Dataset entries:

# # # # #

(** [Reconcile] on a nil handle is a no-op, as the source's nil receiver. *)
Definition Reconcile (t : Z) (f : net_fate) (r : option Reservation)
    (actualMicros : Z) (d : db) : option budget_error * db :=
  match r with
  | None => (None, d)
  | Some r =>
      if actualMicros <? 0 then (Some (ActualNegative actualMicros), d)
      else
        let delta := wrap64 (actualMicros - r_reserved r) in
        if delta =? 0 then (None, d)
        else match round_trip f (rincrby t (periodKey (r_teamID r) (r_period r)) delta) d with
             | (Some _, d') => (None, d')
             | (None, d') => (Some RedisError, d')
             end
  end.

Definition Reserved (r : option Reservation) : Z :=
  match r with None => 0 | Some r => r_reserved r end.

Definition Spent (now t : Z) (f : net_fate) (teamID : string) (d : db)
    : result budget_error Z :=
  match (round_trip f (λ d, (Some (rget t (periodKey teamID (currentPeriod now)) d), d)) d).1 with
  | Some v => Ok (default 0 v)
  | None => Err RedisError
  end.

(** A second [DEL] finds nothing to delete. *)
Definition Reset (now : Z) (f : net_fate) (teamID : string) (d : db)
    : option budget_error * db :=
  let key := periodKey teamID (currentPeriod now) in
  let d' := match runs f with O => d | _ => rdel key d end in
  if answered f then (None, d') else (Some RedisError, d').

(** *** The admission decision, abstractly

    A counter at [c] admits an estimate when the sum stays within the cap;
    an admitted estimate is added, a denied one changes nothing. *)
Definition admits (cap amount c : Z) : bool := c + amount <=? cap.
Definition admitted (cap amount c : Z) : Z := if admits cap amount c then c + amount else c.
Definition script_reply (cap amount c : Z) : list rvalue :=
  if admits cap amount c then [RInt 1; RInt (c + amount)] else [RInt 0; RInt c].

(** The window in which the counter is known to survive: the deadline it
    already has, or the one the script gives a key it creates. *)
Definition counter_until (t T : Z) (key : string) (c : Z) (d : db) : Prop :=
  holds_until t T key c d ∨ (c = 0 ∧ ∀ t', t ≤ t' → rget t' key d = None).

Lemma counter_until_get t T key c d :
  t < T → counter_until t T key c d → default 0 (rget t key d) = c.
Proof. intros ? [H|[-> H]]; by rewrite H by lia. Qed.

Lemma counter_until_le t t1 T key c d :
  t ≤ t1 → counter_until t T key c d → counter_until t1 T key c d.
Proof.
  intros ? [H|[-> H]]; [left; by eapply holds_until_le|right].
  split; [done|]. intros. apply H. lia.
Qed.

Lemma reserveScript_in_range t T key cap amount ttl c d :
  t < T → T ≤ t + ttl * 1000 →
  counter_until t T key c d → in_int64 c → in_int64 (c + amount) →
  ∃ d', reserveScript t key cap amount ttl d = (Some (script_reply cap amount c), d') ∧
        holds_until t T key (admitted cap amount c) d'.
Proof.
  intros HtT Httl Hc Hr Hra. unfold reserveScript.
  pose proof (counter_until_get _ _ _ _ _ HtT Hc) as Hget.
  rewrite rincrby_ok by (by rewrite Hget). rewrite Hget.
  set (d2 := if negb (rexists t key d) then _ else _).
  assert (holds_until t T key (c + amount) d2) as Hd2.
  { unfold d2, rexists. destruct Hc as [H|[-> H]].
    - rewrite H by lia. simpl. by eapply holds_until_put.
    - rewrite H by lia. simpl. intros t' Ht'. apply holds_until_create. lia. }
  unfold script_reply, admitted, admits.
  destruct (Z.ltb_spec cap (c + amount)) as [Hd|Hd].
  - destruct (Z.leb_spec (c + amount) cap); [lia|].
    assert (default 0 (rget t key d2) + - amount = c) as Hback.
    { rewrite Hd2 by lia. simpl. lia. }
    rewrite rincrby_ok by (by rewrite Hback). rewrite Hback.
    replace (c + amount - amount) with c by lia.
    eexists. split; [done|]. by eapply holds_until_put.
  - destruct (Z.leb_spec (c + amount) cap); [|lia]. eauto.
Qed.

Lemma reserveScript_overflow t T key cap amount ttl c d :
  t < T → counter_until t T key c d → ¬ in_int64 (c + amount) →
  reserveScript t key cap amount ttl d = (None, d).
Proof.
  intros HtT Hc Hr. unfold reserveScript, rincrby.
  rewrite (counter_until_get _ _ _ _ _ HtT Hc).
  destruct ((int64_min <=? c + amount) && (c + amount <=? int64_max)) eqn:Hb; [|done].
  bool_to_prop. destruct Hr. done.
Qed.

Lemma reserveScript_ne t t' key key' cap amount ttl d :
  key ≠ key' → rget t' key' (reserveScript t key cap amount ttl d).2 = rget t' key' d.
Proof.
  intros Hne. unfold reserveScript, rincrby.
  repeat case_match; simplify_eq/=; rewrite ?rget_put_ne, ?rget_pexpire_ne, ?rget_put_ne by done; done.
Qed.

Lemma Reserve_unfold now t teamID cap est d reply d' :
  0 < cap → 0 ≤ est →
  reserveScript t (periodKey teamID (currentPeriod now)) cap est
    (Z.quot (ttlUntilPeriodEnd now) second) d = (reply, d') →
  Reserve now t Replied teamID cap est d =
    match reply with
    | None => (Err RedisError, d')
    | Some raw => (reserve_reply teamID (currentPeriod now) est raw, d')
    end.
Proof.
  intros Hcap Hest Hs. unfold Reserve.
  destruct (Z.leb_spec cap 0); [lia|]. destruct (Z.ltb_spec est 0); [lia|].
  simpl. rewrite Hs. done.
Qed.

(** a reservation is granted exactly when the estimate fits.  On a live
    counter at [c], [Reserve] answers [Allowed] iff [c + estimate <= cap];
    the counter then holds [c + estimate], which is within the cap, and the
    handle carries the estimate; otherwise the counter still holds [c], no
    handle is returned and the reported spend is [c]. *)
Theorem Reserve_decides now t T teamID cap est c d :
  let key := periodKey teamID (currentPeriod now) in
  0 < cap → 0 ≤ est → t < T →
  T ≤ t + Z.quot (ttlUntilPeriodEnd now) second * 1000 →
  counter_until t T key c d → in_int64 c → in_int64 (c + est) →
  ∃ ro res d', Reserve now t Replied teamID cap est d = (Ok (ro, res), d') ∧
    Allowed res = (c + est <=? cap) ∧
    holds_until t T key (SpentMicros res) d' ∧
    (if c + est <=? cap
     then ro = Some {| r_teamID := teamID; r_period := currentPeriod now; r_reserved := est |} ∧
          SpentMicros res = c + est ∧ SpentMicros res ≤ cap
     else ro = None ∧ SpentMicros res = c).
Proof.
  intros key Hcap Hest HtT Httl Hc Hr Hra.
  destruct (reserveScript_in_range _ _ _ cap est _ _ _ HtT Httl Hc Hr Hra) as (d' & Hs & Hh).
  rewrite (Reserve_unfold _ _ _ _ _ _ _ _ Hcap Hest Hs).
  unfold script_reply, admitted, admits in *.
  destruct (Z.leb_spec (c + est) cap); simpl; eauto 10.
Qed.

Lemma admitted_range cap est c :
  cap ≤ int64_max → 0 ≤ est → in_int64 c → in_int64 (admitted cap est c) ∧ c ≤ admitted cap est c.
Proof. unfold admitted, admits, in_int64. intros. destruct (Z.leb_spec (c + est) cap); lia. Qed.

Lemma script_runs t T key cap est ttl n c d :
  cap ≤ int64_max → 0 ≤ est → t < T → T ≤ t + ttl * 1000 → counter_until t T key c d → in_int64 c →
  counter_until t T key (Nat.iter n (admitted cap est) c)
    (Nat.iter n (λ d, (reserveScript t key cap est ttl d).2) d) ∧
  in_int64 (Nat.iter n (admitted cap est) c).
Proof.
  intros Hcap Hest HtT Httl Hc Hr. induction n as [|n [IHc IHr]]; [done|]. simpl.
  split; [|by apply admitted_range]. set (c' := Nat.iter n _ c) in *. set (d' := Nat.iter n _ d) in *.
  destruct (decide (int64_min ≤ c' + est ∧ c' + est ≤ int64_max)) as [Hra|Hra].
  - destruct (reserveScript_in_range _ _ _ cap est _ _ _ HtT Httl IHc IHr Hra) as (d2 & -> & Hh). by left.
  - rewrite (reserveScript_overflow _ _ _ cap est _ _ _ HtT IHc Hra). unfold admitted, admits.
    destruct (Z.leb_spec (c' + est) cap) as [Hle|]; [|done]. destruct Hra. unfold in_int64 in IHr. lia.
Qed.

(** budget enforcement fails closed.  Whenever no reply arrives, [Reserve]
    returns an error and no handle, and the counter is what the runs of the
    script, none, one or two, made it: never lower. *)
Theorem Reserve_fails_closed now t T teamID cap est c f d :
  let key := periodKey teamID (currentPeriod now) in
  0 < cap ≤ int64_max → 0 ≤ est → f ≠ Replied → f ≠ Retried → t < T →
  T ≤ t + Z.quot (ttlUntilPeriodEnd now) second * 1000 →
  counter_until t T key c d → in_int64 c →
  ∃ d', Reserve now t f teamID cap est d = (Err RedisError, d') ∧
        ∃ c', counter_until t T key c' d' ∧ c' = Nat.iter (runs f) (admitted cap est) c ∧ c ≤ c'.
Proof.
  intros key Hcap Hest Hf Hf' HtT Httl Hc Hr. unfold Reserve.
  destruct (Z.leb_spec cap 0); [lia|]. destruct (Z.ltb_spec est 0); [lia|].
  pose proof (script_runs t T key cap est (Z.quot (ttlUntilPeriodEnd now) second) (runs f) c d
    (proj2 Hcap) Hest HtT Httl Hc Hr) as [Hn _].
  pose proof (admitted_range cap est c (proj2 Hcap) Hest Hr) as [Hr1 Hle1].
  pose proof (admitted_range cap est _ (proj2 Hcap) Hest Hr1) as [_ Hle2].
  destruct f; try done; (eexists; split; [reflexivity|]); eexists; (split; [exact Hn|]); simpl; lia.
Qed.

(** [INCRBY] seen from the counter: it adds, or fails and changes nothing. *)
Definition counted (n c : Z) : Z :=
  if (int64_min <=? c + n) && (c + n <=? int64_max) then c + n else c.

Lemma counted_in n c : in_int64 (c + n) → counted n c = c + n.
Proof. intros [?%Z.leb_le ?%Z.leb_le]. unfold counted. by rewrite H, H0. Qed.

Lemma counted_cases n c :
  (counted n c = c + n ∧ in_int64 (c + n)) ∨ (counted n c = c ∧ ¬ in_int64 (c + n)).
Proof.
  unfold counted, in_int64. destruct (Z.leb_spec int64_min (c + n)), (Z.leb_spec (c + n) int64_max);
    simpl; (left; lia) || (right; lia).
Qed.

Lemma counted_range n c : in_int64 c → in_int64 (counted n c).
Proof. by destruct (counted_cases n c) as [[-> ?]|[-> ?]]. Qed.

Lemma counted_0 c : counted 0 c = c.
Proof. destruct (counted_cases 0 c) as [[-> ?]|[-> ?]]; lia. Qed.

Lemma counter_until_incrby t T key n c d :
  t < T → counter_until t T key c d → counter_until t T key (counted n c) (rincrby t key n d).2.
Proof.
  intros HtT Hc. unfold rincrby, counted. rewrite (counter_until_get _ _ _ _ _ HtT Hc).
  destruct (_ && _) eqn:Hb; [|done]. simpl. left. destruct Hc as [H|[_ H]].
  - by eapply holds_until_put.
  - intros t' Ht'. apply rget_put_fresh; [lia|]. apply H. lia.
Qed.

(** Settling a handle, whatever becomes of the command: the counter moves by
    the signed difference as often as the command runs, and no answer means
    an error. *)
Lemma Reconcile_counter t T f r actual c d :
  let key := periodKey (r_teamID r) (r_period r) in
  t < T → 0 ≤ actual ≤ int64_max → 0 ≤ r_reserved r ≤ int64_max → counter_until t T key c d →
  counter_until t T key (Nat.iter (runs f) (counted (actual - r_reserved r)) c)
    (Reconcile t f (Some r) actual d).2.
Proof.
  intros key HtT Ha Hres Hc. unfold Reconcile. fold key. destruct (Z.ltb_spec actual 0); [lia|].
  rewrite wrap64_id by (unfold in_int64, int64_min, int64_max in *; lia).
  destruct (Z.eqb_spec (actual - r_reserved r) 0) as [->|Hz].
  - simpl. assert (∀ n, Nat.iter n (counted 0) c = c) as -> by (intros n; induction n as [|n IH]; simpl; [done|by rewrite IH, counted_0]).
    done.
  - destruct (round_trip f (rincrby t key (actual - r_reserved r)) d) as [o d'] eqn:Hrt.
    replace (match o with Some _ => (None, d') | None => (Some RedisError, d') end).2 with d' by (by destruct o).
    replace d' with (round_trip f (rincrby t key (actual - r_reserved r)) d).2 by (by rewrite Hrt).
    rewrite round_trip_db. clear Hrt. generalize (runs f). intros n.
    induction n as [|n IH]; [done|]. simpl. by apply counter_until_incrby.
Qed.

(** A non-negative handle settled with a non-negative actual moves its own
    period's counter by the signed difference. *)
Lemma Reconcile_live t T r actual c d :
  let key := periodKey (r_teamID r) (r_period r) in
  t < T → 0 ≤ actual ≤ int64_max → 0 ≤ r_reserved r ≤ int64_max →
  holds_until t T key c d → in_int64 (c + actual - r_reserved r) →
  ∃ d', Reconcile t Replied (Some r) actual d = (None, d') ∧
        holds_until t T key (c + actual - r_reserved r) d'.
Proof.
  intros key HtT Ha Hres Hc Hr. unfold Reconcile. fold key.
  destruct (Z.ltb_spec actual 0); [lia|].
  assert (in_int64 (actual - r_reserved r)).
  { unfold in_int64, int64_min, int64_max in *. lia. }
  rewrite wrap64_id by done.
  destruct (Z.eqb_spec (actual - r_reserved r) 0) as [Hz|Hz].
  - exists d. split; [done|]. by replace (c + actual - r_reserved r) with c by lia.
  - simpl. assert (default 0 (rget t key d) + (actual - r_reserved r)
                   = c + actual - r_reserved r) as Hv.
    { rewrite Hc by lia. simpl. lia. }
    rewrite rincrby_ok by (by rewrite Hv). rewrite Hv.
    eexists. split; [done|]. by eapply holds_until_put.
Qed.

(** *** The ledger of one team and period

    Concurrent requests interleave whole Redis commands, so their history is
    a sequence of commands.  A ledger records the database, Redis's clock, the
    handles not yet settled, and four totals: [l_settled], the actual cost of
    the settled handles; [l_stranded], what was reserved and will not be given
    back, because the reservation's reply was lost with its handle or because
    its settlement never ran; [l_again], the signed sum of the settlements run
    more than once; [l_cleared], what [Reset] wiped.  [l_over] is the sum of the
    amounts by which settlements exceeded their reservations. *)
Record ledger := {
  l_db : db; l_now : Z; l_open : list Reservation; l_settled : Z;
  l_stranded : Z; l_again : Z; l_cleared : Z; l_over : Z }.

Definition granted (r : result budget_error (option Reservation * Result)) : list Reservation :=
  match r with Ok (Some r, _) => [r] | _ => [] end.

Definition open_total (l : list Reservation) : Z := foldr (λ r, Z.add (r_reserved r)) 0 l.

Definition balance (l : ledger) : Z :=
  l_settled l + open_total (l_open l) + l_stranded l + l_again l - l_cleared l.

(** What a reservation at a counter of [c] admits without a handle: every run
    but the one whose reply arrives. *)
Definition fits (cap est c : Z) : Z := if admits cap est c then est else 0.

Definition stranded_by (f : net_fate) (cap est c : Z) : Z :=
  if (cap <=? 0) || (est <? 0) then 0
  else match f with
       | Replied | NotSent => 0
       | ReplyLost | Retried => fits cap est c
       | RetryLost => fits cap est c + fits cap est (admitted cap est c)
       end.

# # # # #

REQUIRED WORK :: Copy range, inclusive: the line holding "d') => (Some RedisError, d')" to the line holding "(** *** The admission decision, abstractly". Reproduce exactly those lines of the records above and no others.

EXERCISE RESULT ::
             | (None, d') => (Some RedisError, d')
             end
  end.

Definition Reserved (r : option Reservation) : Z :=
  match r with None => 0 | Some r => r_reserved r end.

Definition Spent (now t : Z) (f : net_fate) (teamID : string) (d : db)
    : result budget_error Z :=
  match (round_trip f (λ d, (Some (rget t (periodKey teamID (currentPeriod now)) d), d)) d).1 with
  | Some v => Ok (default 0 v)
  | None => Err RedisError
  end.

(** A second [DEL] finds nothing to delete. *)
Definition Reset (now : Z) (f : net_fate) (teamID : string) (d : db)
    : option budget_error * db :=
  let key := periodKey teamID (currentPeriod now) in
  let d' := match runs f with O => d | _ => rdel key d end in
  if answered f then (None, d') else (Some RedisError, d').

(** *** The admission decision, abstractly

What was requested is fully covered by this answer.